▸ Records shown
Lemma StronglySorted_app_inv_r {A : Type} (R : relation A) l1 l2 :
  StronglySorted R (l1 ++ l2) -> StronglySorted R l2.
Proof.
  induction l1 as [|x l1 IH]; simpl; intros H; [done|].
  apply StronglySorted_inv in H as [H1 _]. auto.
Qed.

Lemma StronglySorted_snoc {A : Type} (R : relation A) l x :
  StronglySorted R l -> Forall (fun y => R y x) l -> StronglySorted R (l ++ [x]).
Proof.
  induction l as [|y l IH]; simpl; intros Hs Hf.
  - repeat constructor.
  - apply StronglySorted_inv in Hs as [Hs Hy]. inversion Hf; subst.
    constructor; auto. apply Forall_app; auto.
Qed.

Lemma StronglySorted_mid {A : Type} (R : relation A) l1 x l2 :
  StronglySorted R (l1 ++ x :: l2) ->
  Forall (fun y => R y x) l1 /\ Forall (R x) l2.
Proof.
  induction l1 as [|y l1 IH]; simpl; intros H.
  - apply StronglySorted_inv in H as [_ H]. auto.
  - apply StronglySorted_inv in H as [H Hy]. destruct (IH H) as [H1 H2].
    split; auto. constructor; auto.
    apply Forall_app in Hy as [_ Hy]. by inversion Hy.
Qed.

Lemma filter_all {A : Type} (P : A -> Prop) `{!forall x, Decision (P x)} (l : list A) :
  Forall P l -> filter P l = l.
Proof. induction 1; [done|]. rewrite filter_cons_True; [by f_equal|done]. Qed.

#[export] Hint Resolve StronglySorted_snoc StronglySorted_app_inv_r : client.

▸ Your instructions
Make a verbatim copy of each record.

▸ Finished task
Lemma StronglySorted_app_inv_r {A : Type} (R : relation A) l1 l2 :
  StronglySorted R (l1 ++ l2) -> StronglySorted R l2.
Proof.
  induction l1 as [|x l1 IH]; simpl; intros H; [done|].
  apply StronglySorted_inv in H as [H1 _]. auto.
Qed.

Lemma StronglySorted_snoc {A : Type} (R : relation A) l x :
  StronglySorted R l -> Forall (fun y => R y x) l -> StronglySorted R (l ++ [x]).
Proof.
  induction l as [|y l IH]; simpl; intros Hs Hf.
  - repeat constructor.
  - apply StronglySorted_inv in Hs as [Hs Hy]. inversion Hf; subst.
    constructor; auto. apply Forall_app; auto.
Qed.

Lemma StronglySorted_mid {A : Type} (R : relation A) l1 x l2 :
  StronglySorted R (l1 ++ x :: l2) ->
  Forall (fun y => R y x) l1 /\ Forall (R x) l2.
Proof.
  induction l1 as [|y l1 IH]; simpl; intros H.
  - apply StronglySorted_inv in H as [_ H]. auto.
  - apply StronglySorted_inv in H as [H Hy]. destruct (IH H) as [H1 H2].
    split; auto. constructor; auto.
    apply Forall_app in Hy as [_ Hy]. by inversion Hy.
Qed.

Lemma filter_all {A : Type} (P : A -> Prop) `{!forall x, Decision (P x)} (l : list A) :
  Forall P l -> filter P l = l.
Proof. induction 1; [done|]. rewrite filter_cons_True; [by f_equal|done]. Qed.

#[export] Hint Resolve StronglySorted_snoc StronglySorted_app_inv_r : client.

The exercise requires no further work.